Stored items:
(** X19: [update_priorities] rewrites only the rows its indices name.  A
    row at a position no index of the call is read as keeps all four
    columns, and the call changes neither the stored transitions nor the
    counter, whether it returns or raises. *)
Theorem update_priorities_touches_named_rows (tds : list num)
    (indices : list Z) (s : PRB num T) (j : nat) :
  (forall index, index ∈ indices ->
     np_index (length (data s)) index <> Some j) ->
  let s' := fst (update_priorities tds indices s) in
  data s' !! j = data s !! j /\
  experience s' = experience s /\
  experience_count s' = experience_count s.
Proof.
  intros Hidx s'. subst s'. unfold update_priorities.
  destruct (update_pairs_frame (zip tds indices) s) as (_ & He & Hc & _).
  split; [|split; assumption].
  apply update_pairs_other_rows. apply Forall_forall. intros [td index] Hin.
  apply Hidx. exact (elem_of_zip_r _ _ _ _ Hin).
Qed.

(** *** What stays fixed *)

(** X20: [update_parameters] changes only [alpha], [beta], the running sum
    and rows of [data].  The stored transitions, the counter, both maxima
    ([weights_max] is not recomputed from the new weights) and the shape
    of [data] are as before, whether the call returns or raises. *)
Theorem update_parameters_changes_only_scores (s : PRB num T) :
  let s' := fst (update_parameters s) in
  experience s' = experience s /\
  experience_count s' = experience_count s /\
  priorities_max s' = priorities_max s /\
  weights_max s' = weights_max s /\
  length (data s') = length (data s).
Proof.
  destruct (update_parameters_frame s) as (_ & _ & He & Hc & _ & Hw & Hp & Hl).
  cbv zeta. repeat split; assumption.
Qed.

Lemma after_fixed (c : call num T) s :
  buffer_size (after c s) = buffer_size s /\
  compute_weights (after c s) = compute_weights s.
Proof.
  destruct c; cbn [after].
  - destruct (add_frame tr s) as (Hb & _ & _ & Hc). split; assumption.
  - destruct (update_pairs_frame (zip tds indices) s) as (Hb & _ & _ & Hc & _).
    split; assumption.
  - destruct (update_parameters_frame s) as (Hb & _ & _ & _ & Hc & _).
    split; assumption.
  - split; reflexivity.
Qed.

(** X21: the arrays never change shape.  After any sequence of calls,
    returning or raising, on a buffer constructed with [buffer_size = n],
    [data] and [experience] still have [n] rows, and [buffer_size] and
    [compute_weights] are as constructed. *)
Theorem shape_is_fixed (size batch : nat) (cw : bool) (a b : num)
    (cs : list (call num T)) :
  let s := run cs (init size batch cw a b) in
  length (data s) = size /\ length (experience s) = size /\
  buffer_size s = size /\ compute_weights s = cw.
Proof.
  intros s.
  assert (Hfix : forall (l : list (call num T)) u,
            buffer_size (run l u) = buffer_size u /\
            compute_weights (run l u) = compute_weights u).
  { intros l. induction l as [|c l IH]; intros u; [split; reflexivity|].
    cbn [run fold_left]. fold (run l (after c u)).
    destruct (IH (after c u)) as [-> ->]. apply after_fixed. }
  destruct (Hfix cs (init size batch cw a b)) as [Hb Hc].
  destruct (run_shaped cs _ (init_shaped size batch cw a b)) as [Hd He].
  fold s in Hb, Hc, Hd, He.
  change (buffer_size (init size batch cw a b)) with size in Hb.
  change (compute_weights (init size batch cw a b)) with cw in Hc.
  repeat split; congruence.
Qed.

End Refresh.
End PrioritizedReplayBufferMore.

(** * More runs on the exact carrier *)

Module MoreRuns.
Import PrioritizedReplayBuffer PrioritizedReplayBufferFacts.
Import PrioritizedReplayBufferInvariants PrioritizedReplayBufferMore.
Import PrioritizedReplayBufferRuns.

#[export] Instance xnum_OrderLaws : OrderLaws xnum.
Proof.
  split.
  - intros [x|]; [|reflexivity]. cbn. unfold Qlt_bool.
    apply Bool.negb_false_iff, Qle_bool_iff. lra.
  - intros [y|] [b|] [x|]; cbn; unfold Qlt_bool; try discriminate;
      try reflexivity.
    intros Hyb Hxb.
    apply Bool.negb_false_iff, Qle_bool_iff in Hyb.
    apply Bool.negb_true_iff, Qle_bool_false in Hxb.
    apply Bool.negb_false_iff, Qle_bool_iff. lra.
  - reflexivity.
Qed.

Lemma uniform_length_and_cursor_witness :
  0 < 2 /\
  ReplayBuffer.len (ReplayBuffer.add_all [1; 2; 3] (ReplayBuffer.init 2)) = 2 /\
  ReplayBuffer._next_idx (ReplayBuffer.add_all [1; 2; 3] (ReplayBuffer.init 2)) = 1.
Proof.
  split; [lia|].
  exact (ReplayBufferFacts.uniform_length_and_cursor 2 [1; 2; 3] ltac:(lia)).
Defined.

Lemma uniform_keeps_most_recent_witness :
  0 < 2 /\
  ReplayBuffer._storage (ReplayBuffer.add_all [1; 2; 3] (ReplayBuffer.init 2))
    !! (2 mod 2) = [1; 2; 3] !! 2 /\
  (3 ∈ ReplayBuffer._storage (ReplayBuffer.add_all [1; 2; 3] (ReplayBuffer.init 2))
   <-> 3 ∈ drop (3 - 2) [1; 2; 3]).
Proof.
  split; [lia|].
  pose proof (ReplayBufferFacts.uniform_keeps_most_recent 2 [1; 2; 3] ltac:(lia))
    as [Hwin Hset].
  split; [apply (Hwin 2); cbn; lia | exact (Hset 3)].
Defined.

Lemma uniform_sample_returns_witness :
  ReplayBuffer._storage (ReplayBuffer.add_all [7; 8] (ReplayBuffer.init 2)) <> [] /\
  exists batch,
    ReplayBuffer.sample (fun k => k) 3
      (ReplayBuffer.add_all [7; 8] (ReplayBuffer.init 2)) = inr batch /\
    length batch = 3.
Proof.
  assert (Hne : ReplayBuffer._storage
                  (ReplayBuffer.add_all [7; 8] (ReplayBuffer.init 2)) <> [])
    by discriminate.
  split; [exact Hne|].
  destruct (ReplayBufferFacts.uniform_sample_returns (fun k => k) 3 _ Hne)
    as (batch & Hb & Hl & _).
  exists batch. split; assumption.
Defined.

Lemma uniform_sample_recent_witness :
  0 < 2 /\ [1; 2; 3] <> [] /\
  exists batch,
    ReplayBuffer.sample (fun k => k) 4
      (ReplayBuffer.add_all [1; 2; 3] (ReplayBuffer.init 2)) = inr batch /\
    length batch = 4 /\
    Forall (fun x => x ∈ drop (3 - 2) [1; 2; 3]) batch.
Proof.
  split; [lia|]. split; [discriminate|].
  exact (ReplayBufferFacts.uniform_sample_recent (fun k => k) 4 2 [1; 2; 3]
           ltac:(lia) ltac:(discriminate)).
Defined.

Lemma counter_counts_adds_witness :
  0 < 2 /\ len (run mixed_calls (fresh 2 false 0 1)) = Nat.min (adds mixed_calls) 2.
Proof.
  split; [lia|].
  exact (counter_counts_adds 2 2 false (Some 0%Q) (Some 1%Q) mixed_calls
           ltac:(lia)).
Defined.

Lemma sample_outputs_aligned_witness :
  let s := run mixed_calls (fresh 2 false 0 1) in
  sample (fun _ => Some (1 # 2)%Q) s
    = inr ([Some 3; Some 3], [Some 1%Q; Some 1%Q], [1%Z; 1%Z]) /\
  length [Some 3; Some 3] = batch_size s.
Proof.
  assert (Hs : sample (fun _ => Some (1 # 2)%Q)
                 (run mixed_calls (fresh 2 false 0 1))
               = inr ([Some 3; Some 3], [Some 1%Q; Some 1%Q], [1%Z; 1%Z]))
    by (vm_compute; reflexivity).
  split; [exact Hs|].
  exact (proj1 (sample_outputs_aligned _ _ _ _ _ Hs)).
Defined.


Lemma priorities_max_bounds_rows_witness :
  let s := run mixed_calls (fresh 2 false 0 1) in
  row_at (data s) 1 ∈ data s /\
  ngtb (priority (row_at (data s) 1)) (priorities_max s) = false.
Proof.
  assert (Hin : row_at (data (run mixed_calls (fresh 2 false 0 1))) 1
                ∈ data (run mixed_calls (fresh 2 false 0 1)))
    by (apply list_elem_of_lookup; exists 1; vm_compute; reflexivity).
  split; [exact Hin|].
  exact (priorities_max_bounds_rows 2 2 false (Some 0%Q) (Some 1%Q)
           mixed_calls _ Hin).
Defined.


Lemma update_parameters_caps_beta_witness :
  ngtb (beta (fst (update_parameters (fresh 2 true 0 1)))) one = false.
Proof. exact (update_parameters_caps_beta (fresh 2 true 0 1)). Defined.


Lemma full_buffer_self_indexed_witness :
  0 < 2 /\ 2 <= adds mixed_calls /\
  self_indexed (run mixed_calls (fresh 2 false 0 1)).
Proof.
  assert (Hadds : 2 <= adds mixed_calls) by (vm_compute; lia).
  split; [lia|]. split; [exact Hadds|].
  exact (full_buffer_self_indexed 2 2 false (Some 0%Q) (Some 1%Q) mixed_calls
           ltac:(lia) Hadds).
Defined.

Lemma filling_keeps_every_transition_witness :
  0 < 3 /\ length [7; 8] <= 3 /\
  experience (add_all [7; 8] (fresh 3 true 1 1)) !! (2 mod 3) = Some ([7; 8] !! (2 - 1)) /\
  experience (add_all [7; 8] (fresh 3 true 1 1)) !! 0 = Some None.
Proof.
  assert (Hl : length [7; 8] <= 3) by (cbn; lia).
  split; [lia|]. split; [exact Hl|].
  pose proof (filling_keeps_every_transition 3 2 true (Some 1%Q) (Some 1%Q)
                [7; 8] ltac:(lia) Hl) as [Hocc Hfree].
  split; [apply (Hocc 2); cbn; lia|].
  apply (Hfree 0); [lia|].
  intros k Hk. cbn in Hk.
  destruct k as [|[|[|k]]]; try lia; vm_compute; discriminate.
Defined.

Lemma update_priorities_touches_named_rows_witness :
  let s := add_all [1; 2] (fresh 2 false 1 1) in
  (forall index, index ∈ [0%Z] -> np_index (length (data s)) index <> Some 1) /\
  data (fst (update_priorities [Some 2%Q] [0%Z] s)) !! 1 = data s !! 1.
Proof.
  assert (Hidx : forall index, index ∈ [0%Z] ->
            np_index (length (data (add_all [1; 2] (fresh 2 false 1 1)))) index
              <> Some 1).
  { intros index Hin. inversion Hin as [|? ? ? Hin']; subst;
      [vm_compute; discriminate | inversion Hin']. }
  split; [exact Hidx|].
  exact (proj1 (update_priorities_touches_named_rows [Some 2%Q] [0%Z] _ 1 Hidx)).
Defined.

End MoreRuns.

▶ Problem to solve
Copy each line of the entries in which the string "inversion" is found.

▶ Answer to this problem
  { intros index Hin. inversion Hin as [|? ? ? Hin']; subst;
      [vm_compute; discriminate | inversion Hin']. }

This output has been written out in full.